Perturbation Topology Setup

For each of the protein systems, multiple end states were considered in the multistate A-EDS calculations, as shown in Figure . For GRA2, 16 distinct states were used, which is more than the five end states used in our previous work.[39] For TRP, eight end states were used, including the protonated (state 2) and deprotonated (state 8) carboxylic acid. For PNMT, ten different states were considered, including state 2, which bears a different net-charge from all the other ligands. To combine the different ligand end states given in Figure into a single reference state, a single-topology approach was chosen. This was also shown to work best in ref (32), while a dual topology approach was used in refs (35) and (36).

Figure 1

Different ligand end states for which relative binding free energies were calculated. Different benzothiadiazine dioxide ligands of system GRA2 (A), different benzamidine ligands of system TRP (B), and the different tetrahydroisoquinoline ligands of system PNMT (C) are shown with their corresponding end state numbering. To simplify the complex setup of such molecules, a recently developed automated approach was used for systems TRP and PNMT, based on maximal common substructure (MCS) search for a pair of molecules. The search involves an iterative procedure in which in each step a pair of atoms, each belonging to one of the compounds, is added to the current common substructure (current solution). Upon adding a pair of atoms, common parts of molecular topologies are checked for mismatching parameters of bonded interactions. As the search was primarily aimed at maximizing the number of common atoms, while keeping all bonded interactions unperturbed, only added pairs without any mismatched parameters of bonded interactions were taken into account. To create a perturbation topology from the resulting MCS, atom pairs from the solution common substructure were merged into single atoms with interaction parameters assigned to their respective end-state parameters, while the remaining atoms from both topologies not belonging to the solution common substructure were assigned as noninteracting dummy atoms transforming into interacting atoms (end-state parameters) and the other way around. To generate a combined multistate single topology from a set of multiple compounds (n topologies), MCS search (as described above) was performed n – 1 times. An initial MCS search was performed on two arbitrarily chosen compounds from the set, producing a first perturbation topology (representative of the first two end states). Each of the following (n – 2) MCS searches were performed on the resulting perturbation topology from the previous MSC step and one of the remaining compounds (topologies) from the set, appending an additional end state in each of the iterations and finally producing the multistate single topology.

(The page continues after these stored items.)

(* ===== verification/TcpSend.v ===== *)
(** * tcp_write: the sender's stream

    The invariant [sending] of the unsent queue, the three phases of [tcp_write] on it, and the
    theorem that the function appends to the stream or leaves it alone. *)

From S2P Require Import Prelude Def Mem Memp Pbuf PbufData PbufAlloc PbufOps Chunks TcpData Net Ip4 IpFrame.
From S2P Require Import TcpBase TcpOut Tcp TcpFrame ReassList TcpSeq TcpRecv TcpStream TcpOos TcpAck TcpReceive Chains TcpWrite.

(** ** The flag PSH *)

Lemma word_set_psh w : is_u16 w ->
  let w' := Z.lor w (lwip_htons TCP_PSH) in
  is_u16 w' /\ has (word_flags w') (Z.lor TCP_FIN TCP_SYN) = has (word_flags w) (Z.lor TCP_FIN TCP_SYN).
Proof.
  intros Hw. cbv zeta. pose proof (all_words (fun w => let w' := Z.lor w (lwip_htons TCP_PSH) in
    (0 <=? w') && (w' <=? 65535) && eqb (has (word_flags w') (Z.lor TCP_FIN TCP_SYN)) (has (word_flags w) (Z.lor TCP_FIN TCP_SYN)))
    ltac:(vm_cast_no_check (eq_refl true)) w Hw) as Hp.
  cbv beta zeta in Hp. apply andb_true_iff in Hp as [Hp H3]. apply eqb_prop in H3. unfold is_u16. split_and!; [lia|lia|done].
Qed.

Lemma set_psh_hdr m (sg : tcp_seg) : mem_ok m ->
  let m' := TCPH_SET_FLAG m (seg_tcphdr sg) TCP_PSH in
  mem_ok m' /\ seg_seqno m' sg = seg_seqno m sg /\ TCP_TCPLEN m' sg = TCP_TCPLEN m sg.
Proof.
  intros Hm. cbv zeta. destruct (word_set_psh _ (rd16_range m (seg_tcphdr sg + 12) Hm)) as (Hw & Hf).
  unfold TCPH_SET_FLAG, tcph_hdrlen_rsvd_flags in *.
  split_and!; [by apply mem_ok_wr16| |].
  - unfold seg_seqno, tcph_seqno, wr16. rewrite rd32_apart; [done|]. rewrite length_le_bytes. lia.
  - unfold TCP_TCPLEN. rewrite flags_wr16 by done. rewrite Hf. done.
Qed.

Section Push.
Context {A : Type} `{AllocSpec A}.
Implicit Types (s : Pbuf.state A) (L : gmap Z (owner * Z)) (cs : list (list (Z * pbuf))).

Lemma push_kept s L y cs :
  owns s L (ss_bl y :: cs) -> sgood y ->
  let m' := TCPH_SET_FLAG (bytes s) (seg_tcphdr (ss_seg y)) TCP_PSH in
  sdata m' y = sdata (bytes s) y /\ (forall bl, bl ∈ cs -> cdata m' bl = cdata (bytes s) bl).
Proof.
  intros Ho Hg. cbv zeta. unfold TCPH_SET_FLAG, wr16. set (m' := wr _ _ _). destruct (owns_cons _ _ _ _ Ho) as (Hal & Hcs & Hd).
  destruct Hg as [_ Hl _ Hh]. destruct (ss_bl y) as [|[a b] bl0] eqn:Ey; [done|]. destruct Hh as (Hh1 & Hh2 & Hh3).
  destruct (own_block s L _ a b (ow_wf _ _ _ Ho) Hal) as (_ & Hlb & o & n & HL & Hb1 & Hb2); [left|]. unfold SIZEOF_STRUCT_PBUF in *.
  assert (Hoth : others_same L a (bytes s) m') by (eapply others_wr; [apply Ho|exact HL|lia|rewrite length_le_bytes; lia]). split.
  - assert (Hrest : cdata m' bl0 = cdata (bytes s) bl0).
    { apply cdata_ext. intros [x c] z Hin Hz. cbn [snd] in Hz.
      destruct (own_block s L _ x c (ow_wf _ _ _ Ho) Hal) as (_ & _ & o2 & n2 & HL2 & Hx1 & Hx2); [by right|].
      apply (Hoth x o2 n2); [done| |unfold SIZEOF_STRUCT_PBUF in *; lia]. intros ->. destruct Hal as ((Hc & _) & _). apply chain_NoDup in Hc.
      cbn [fmap list_fmap fst] in Hc. apply NoDup_cons in Hc as (Hc & _).
      apply Hc. apply list_elem_of_fmap. by exists (a, c). }
    unfold sdata. rewrite Ey, !cdata_cons, Hrest, !drop_app. f_equal; [|by rewrite !length_rd]. rewrite !drop_rd. apply rd_wr_apart.
    rewrite length_le_bytes. lia.
  - intros bl Hin. eapply (keep_data s L a); [apply Ho| | |exact Hoth].
    + pose proof (ow_alive _ _ _ Hcs) as Hal'. rewrite Forall_forall in Hal'. by apply Hal'.
    + intros Ha. apply (Hd a); [left|]. apply elem_of_addresses. by exists bl.
Qed.

End Push.

(** ** The queue of unsent segments *)

Definition tail_room (L : gmap Z (owner * Z)) (x : sseg) (over mss : Z) : Prop :=
  0 <= over /\ seg_len (ss_seg x) + LWIP_TCP_OPT_LENGTH (seg_flags (ss_seg x)) + over <= mss /\ fits L (ss_bl x) over.

Section Send.
Context {A W : Type} `{AllocSpec A} `{FragPool A}.
Variable stale_flags : Z -> Z.
Variable custom_free : Z -> Z -> Pbuf.state A -> res (Pbuf.state A).
Variable callback_ok : bool.
Hypothesis stale_flags_law : forall p, Z.land (stale_flags p) PBUF_FLAG_IS_CUSTOM = 0.
Implicit Types (n : net A W) (s : Pbuf.state A) (L : gmap Z (owner * Z)) (cs : list (list (Z * pbuf))).

(** The segments [U], numbered from [k] on, end at [lbb]; there is room for [over] bytes behind the
    last of them, in its pbuf and in a segment of [mss] bytes. *)
Record sending s L cs (U : list sseg) (k lbb over mss : Z) : Prop := {
  se_mem : mem_ok (bytes s);
  se_owns : owns s L ((ss_bl <$> U) ++ cs);
  se_good : Forall sgood U;
  se_num : numbered (bytes s) k U;
  se_end : u32 (send_end (bytes s) k U) = lbb;
  se_tail : match last U with Some x => tail_room L x over mss | None => over = 0 end
}.

Lemma opt_length_range f : 0 <= LWIP_TCP_OPT_LENGTH f <= 24.
Proof. unfold LWIP_TCP_OPT_LENGTH, LWIP_TCP_OPT_LEN_MSS. destruct (has _ _); lia. Qed.

(** *** The first phase *)

(** What the plan [w] says: [X] is the pbuf to be linked behind the last segment [x], if any. *)
Record planned L (m : memory) (x : sseg) (arg l over mss ql : Z) (w : tail_plan) (X : list (list (Z * pbuf))) : Prop := {
  pl_used : 0 <= w_oversize_used w <= over;
  pl_pos : w_oversize_used w <= w_pos w <= l;
  pl_ext : w_extendlen w = 0;
  pl_case : match X with
            | [] => w_concat_p w = NULL /\ w_pos w = w_oversize_used w /\ w_oversize w = over - w_oversize_used w /\ w_queuelen w = ql
            | [[(p, b)]] => w_concat_p w = p /\ p <> NULL /\ len b = w_pos w - w_oversize_used w /\ 0 < len b /\ w_oversize_used w = over
                /\ cdata m [(p, b)] = rd m (arg + w_oversize_used w) (Z.to_nat (len b)) /\ w_queuelen w = ql + 1
                /\ 0 <= w_oversize w /\ seg_len (ss_seg x) + LWIP_TCP_OPT_LENGTH (seg_flags (ss_seg x)) + w_pos w + w_oversize w <= mss
                /\ fits L [(p, b)] (w_oversize w)
            | _ => False
            end
}.

Lemma rd_part m m' a (l : nat) b (k : nat) : rd m' a l = rd m a l -> a <= b -> b + Z.of_nat k <= a + Z.of_nat l -> rd m' b k = rd m b k.
Proof.
  intros E Hlo Hhi. assert (Hs : forall m, rd m b k = take k (drop (Z.to_nat (b - a)) (rd m a l))).
  { intros m0. rewrite drop_rd, take_rd. f_equal; lia. }
  by rewrite !Hs, E.
Qed.

Lemma write_tail_spec n pcb t i s L cs S x arg l apiflags mss :
  seen n pcb t i s -> mem_ok (bytes s) -> owns s L cs -> source L S arg l -> has apiflags TCP_WRITE_FLAG_COPY = true -> 0 <= l -> mss <= TCP_MSS ->
  0 <= seg_len (ss_seg x) -> tail_room L x (t_unsent_oversize t) mss -> 0 <= t_snd_queuelen t -> (0 < l -> t_snd_queuelen t <= 65534) ->
  exists r n' s', write_tail stale_flags custom_free callback_ok n pcb arg l apiflags mss t (ss_seg x) = Ok (r, n') /\ seen n' pcb t i s'
      /\ mem_ok (bytes s')
    /\ match r with
       | None => bytes s' = bytes s /\ owns s' L cs
       | Some w => exists L' X, planned L' (bytes s') x arg l (t_unsent_oversize t) mss (t_snd_queuelen t) w X /\ owns s' L' (X ++ cs)
           /\ source L' S arg l /\ carried (bytes s) (bytes s') L L' cs arg (Z.to_nat l)
       end.
Proof.
  intros Hn Hm Ho Hsrc Hcp Hl Hms Hsl (Hov & Hroom & Hfit) Hql Hql2. unfold write_tail. set (ol := LWIP_TCP_OPT_LENGTH _) in *.
  assert (Hol := opt_length_range (seg_flags (ss_seg x))). fold ol in Hol.
  unfold TCP_MSS in Hms. set (over := t_unsent_oversize t) in *. rewrite (proj2 (Z.leb_le _ mss)) by lia. cbn [lwip_assert res_bind].
  rewrite u16_id by (unfold is_u16; lia).
  set (space := mss - (seg_len (ss_seg x) + ol)). set (used := if 0 <? over then _ else 0).
  assert (Hused : used = Z.min over l) by (unfold used; destruct (Z.ltb_spec 0 over); lia). clearbody used.
  replace ((over - used =? 0) || (used =? l)) with true by (symmetry; rewrite orb_true_iff, !Z.eqb_eq; lia). cbn [lwip_assert res_bind].
  destruct ((used <? l) && (0 <? space - used) && (0 <? seg_len (ss_seg x))) eqn:Eg.
  2:{ exists (Some (mk_tail used (over - used) used NULL 0 (t_snd_queuelen t))), n, s. split_and!; [done|done|done|]. exists L, [].
  split; [|by split_and!]. split; [cbn; lia|cbn; lia|done|done]. }
  rewrite !andb_true_iff, !Z.ltb_lt in Eg. rewrite Hcp. set (sl := if _ <? _ then _ else _).
  assert (Hslr : 0 < sl <= space - used /\ sl <= l - used) by (unfold sl; case_match; lia). clearbody sl.
  destruct (prealloc_spec stale_flags custom_free callback_ok stale_flags_law n pcb t i s L cs PBUF_RAW sl (space - used) apiflags
    true Hn Ho ltac:(lia) ltac:(unfold TCP_MSS; lia))
    as (r & n1 & s1 & -> & Hn1 & Eb & Hr). cbn [res_bind].
  destruct r as [[p over1]|]; [|exists None, n1, s1; rewrite Eb; by split_and!].
  destruct Hr as (Hne & Hov1 & Hlo & b & L1 & [Ho1 HLn HfL Hlb Hnx Hfit1 Hhd]).
  destruct (owns_cons _ _ _ _ Ho1) as (Hal & _ & _). destruct (own_block s1 L1 _ p b (ow_wf _ _ _ Ho1) Hal) as (Hb & _ & o & k & HL & Hb1 & Hb2);
    [left|].
  unfold pbuf_at. rewrite (seen_s _ _ _ _ _ Hn1), (deref_ok _ _ _ Hb). cbn [res_bind]. rewrite (seen_mem _ _ _ _ _ Hn1), Eb. set (m' := wr _ _ _).
  assert (Hn2 := seen_with_mem n1 pcb t i s1 m' Hn1). rewrite (seen_s _ _ _ _ _ Hn2). destruct Hal as ((Hc & _) & _).
  rewrite (pbuf_clen_spec (with_bytes m' s1) p [(p, b)] Hc). cbn [res_bind length]. change (u16 (Z.of_nat 1)) with 1.
  rewrite u16_id by (unfold is_u16; lia).
  assert (Hoth : others_same L1 p (bytes s) m') by (unfold SIZEOF_STRUCT_PBUF in *; eapply (others_wr s1 L1 p o k); [apply Ho1|done|lia|rewrite
    length_rd; lia]).
  eexists (Some _), _, (with_bytes m' s1). split; [reflexivity|]. split; [done|]. split; [apply mem_ok_wr; [done|by apply mem_ok_rd]|].
  exists L1, [[(p, b)]].
  assert (Hca : carried (bytes s) m' L L1 cs arg (Z.to_nat l)) by (eapply (carried_new s L L1 cs S p); try done; by rewrite Z2Nat.id by lia).
  split; [|split_and!; [by apply owns_bytes|by eapply source_frame|done]].
  split; cbn [w_pos w_oversize w_oversize_used w_concat_p w_extendlen w_queuelen]; [lia|lia|done|].
  split_and!; try done; try lia. cbn [with_bytes bytes]. rewrite (rd_part _ _ _ _ _ _ (ca_source _ _ _ _ _ _ _ Hca)) by lia. rewrite cdata_cons.
  change (cdata m' []) with (@nil Z). rewrite app_nil_r, Hlb. unfold m'.
  rewrite <- (length_rd (bytes s) (arg + used) (Z.to_nat sl)) at 2. apply rd_wr_same.
Qed.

A-EDS Parameter-Search Simulations

For the calculation of the A-EDS acceleration parameters, nonequilibrium A-EDS parameter-search simulations were first performed for the unbound ligands in water with three different acceleration σ-levels, 1σ, 2σ, and 3σ, to calculate the anticipated maximum energy barrier between the end states, ΔEmax (i.e., z = 1, 2, and 3). In these simulations, A-EDS parameters Emax, Emin, and all free-energy offset parameters ΔF were determined simultaneously, with an increase in the memory relaxation time for the calculation of the free-energy offset parameters ΔF from τ = 1 ps to τ = 100 ps within the parameter-search simulation time of 10 ns. For the parameter-search simulations of the ligands bound to the proteins, A-EDS parameters Emax and Emin previously determined for the ligands in water for the three different acceleration levels were used and held fixed throughout the parameter search. Only the free-energy offset parameters ΔF were optimized during these parameter-search simulations, with the same relaxation time parameters as used for the ligands in water. For the PNMT system the parameter-search simulations were prolonged to 100 ns with a relaxation time τ of 1000 ps because only few state transitions were observed during the first 10 ns (see Table S3 in the Supporting Information) and free-energy offset parameters converged more slowly (see Figure ). Since the free-energy offset parameters fluctuate around their optimal values during the parameter-search simulations, the values used for the subsequent equilibrium simulations were calculated by averaging over the free-energy offset parameter trajectories of the parameter-search simulations. For systems GRA2 and TRP, the first 5 ns of the simulations were discarded for the averaging as nonequilibrated region. For system PNMT, the first 10 ns of the simulations were discarded for the averaging as nonequilibrated region.

Figure 2

Convergence of the A-EDS acceleration parameters Emax and Emin and the free-energy offset parameters ΔF relative to their final values for the A-EDS parameter-search simulation with an acceleration σ-level of 2σ, for the unbound ligands in water of system GRA2 (A), TRP (B), and PNMT (C), and for the ligands bound to the protein of system GRA2 (D), TRP (E), and PNMT (F). The convergence of the free-energy offset parameters ΔF is shown as a forward cumulative average over the free-energy offset trajectory with the first 5 ns discarded as the nonequilibrated region. Note that in panels B and C the A-EDS parameter Emin (red solid line) falls off the plot in the beginning of the trajectory.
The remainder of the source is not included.